Moreover, we utilize candidates with excellent knowledge of at least two Computer Packages from the following list: Microsoft Outlook, Microsoft Exchange, Microsoft Word, Microsoft PowerPoint, Microsoft Excel or Microsoft Access. The company is FIT seeking consultants with Customer Service, Troubleshooting, Windows OS, Windows NT experience.
Tech Power Support Hotline
Tech Power also operates the Tech Power Support Hotline whish is answered with a professionally-recorded greeting that is customized to route the caller through specific hardware or software questions to quickly identify our client’s current problem. The caller has the option of reaching a specific department such as wireless support, PC support, Mac support, or Internet support.
The caller is able to contact a specific technical service agent by extension, dial by name directory, operator, or listen to useful hotline computer tips recording to build up customer loyalty. If the caller requests an extension, an electronic receptionist will connect the call to the appropriate technical support staff member immediately.

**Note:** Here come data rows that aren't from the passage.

(** The loop that skips the bytes of an op, over a source that has them. *)
Lemma discard_loop_source gas :
  forall fuel (src : R) ro end_ t,
  (0 <= ro <= end_)%Z -> (end_ <= max_int64)%Z ->
  (end_ - ro <= Z.of_nat (length (remaining src)))%Z -> 0 < length t ->
  Z.to_nat (end_ - ro) <= gas ->
  exists src' t',
    discard_loop fuel gas src ro end_ t None = Some (src', end_, t', None) /\
    remaining src' = drop (Z.to_nat (end_ - ro)) (remaining src) /\
    length t' = length t.
Proof.
  induction gas as [|gas IH]; intros fuel src ro end_ t Hro Hend Hs Ht Hgas.
  - assert (ro = end_) as -> by lia.
    exists src, t. cbn [discard_loop]. rewrite Z.ltb_irrefl. simpl. by rewrite Z.sub_diag.
  - cbn [discard_loop]. destruct (Z.ltb_spec ro end_) as [Hlt|Hge]; cbn [andb].
    2:{ assert (ro = end_) as -> by lia. exists src, t. by rewrite Z.sub_diag. }
    rewrite bool_decide_true by done.
    rewrite wrap64_id by (unfold max_int64 in *; lia).
    set (m := if (Z.of_nat (length t) <? end_ - ro)%Z then Z.of_nat (length t) else (end_ - ro)%Z).
    assert (0 < m <= end_ - ro /\ m <= Z.of_nat (length t))%Z as (Hm1 & Hm2).
    { unfold m. destruct (Z.ltb_spec (Z.of_nat (length t)) (end_ - ro)); lia. }
    destruct (Source_Read fuel src (take (Z.to_nat m) t))
      as (src' & m' & err & -> & Hrem & Hmq & Hmr & _ & Hnon).
    rewrite length_take in Hmq.
    destruct Hnon as [-> Hpos]. { intros E. rewrite E in Hs. simpl in Hs. lia. }
    assert (0 < m').
    { apply Hpos. intros E. apply (f_equal length) in E. rewrite length_take in E.
      simpl in E. lia. }
    rewrite wrap64_id by (unfold max_int64 in *; lia).
    destruct (IH fuel src' (ro + Z.of_nat m')%Z end_
                ((take m' (remaining src) ++ drop m' (take (Z.to_nat m) t))
                 ++ drop (Z.to_nat m) t))
      as (src'' & t' & Heq & Hrem' & Hlen).
    + lia.
    + done.
    + rewrite Hrem, length_drop. lia.
    + rewrite !length_app, length_take, !length_drop, length_take. lia.
    + lia.
    + exists src'', t'. rewrite Heq. split; [done|]. split.
      * rewrite Hrem', Hrem, drop_drop.
        by replace (m' + Z.to_nat (end_ - (ro + Z.of_nat m'))) with (Z.to_nat (end_ - ro)) by lia.
      * rewrite Hlen, !length_app, length_take, !length_drop, length_take. lia.
Qed.
Definition transcription_effect (e : event) : Prop :=
  match e with
  | Transcribe _ | StError _ => True
  | _ => False
  end.

Definition error_effect (e : event) : Prop :=
  match e with
  | StError _ => True
  | _ => False
  end.

Definition remote_effect (e : event) : Prop :=
  match e with
  | Qdrant _ | Transcribe _ | Embed _ => True
  | _ => False
  end.

(** ** More worlds for the examples *)

(** A server that scores every point by the first component of its
    vector, holding the three notes. *)
Definition first_component_rank (pts : list (N * Stored)) (_ : list float64)
    : list ScoredPoint :=
  (λ p, mkScored p.1 (default 0%Z (head (stored_vector p.2))) (stored_payload p.2)) <$> pts.

Definition scoring_world : World :=
  keyed_world
    (mkServer None {["notes" := mkCollection 2 COSINE three_notes]} first_component_rank)
    tiny_provider.

(** A session with an API key whose provider fails, in front of the empty
    [notes] collection. *)
Definition failing_world : World := keyed_world tiny_server failing_provider.

(** A [notes] collection made for vectors of five components. *)
Definition five_wide_world : World :=
  keyed_world (mkServer None {["notes" := mkCollection 5 DOT ∅]} (λ _ _, []))
              tiny_provider.

(** The world after [st.session_state[key] = v]. *)
Definition wrote (key : string) (v : pyval) (w : World) : World :=
  emit (SessionSet key v) (set_session (insert key v) w).

(** A session in which the recording [ID3] has been transcribed and
    edited, and the provider now fails. *)
Definition edited_world : World :=
  mkWorld ∅ ∅
    {["openai_api_key" := PyStr "sk-test";
      "note_audio_bytes_md5" := PyStr "ID3";
      "note_audio_bytes" := PyBytes [x49; x44; x33]%byte;
      "note_audio_text" := PyStr "buy milk";
      "note_text" := PyStr "buy oat milk"]}
    None tiny_server failing_provider [].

On the back end of the system, the electronic receptionist will be able to reach our technical support staff quickly even if they aren't available by phone. If after 30 seconds there is no answer, calls will be sent into a voicemail to leave a message. The receptionist program will then send an e-mail attachment of the message to the email inbox of the technical support staff member so they can listen to it on their computer. The staff is also able to access their messages by phone.
Initially, the technical support staff will be outsourced unless we decide that hiring employees to handle these functions would be a preferred outcome.
All consumers and businesses depend on computer and software technology tools with maximum uptime that are stable, secure, and continuously available. Our mission is to connect businesses with technologists. This connection will assist businesses from small to large access to experts in the region. We are focused on partnering with Technology service providers that can provide superior service and top-notch technical expertise. The company hopes to utilize this resource to expand the Tech Power, Inc. service reach out of their area in southern California.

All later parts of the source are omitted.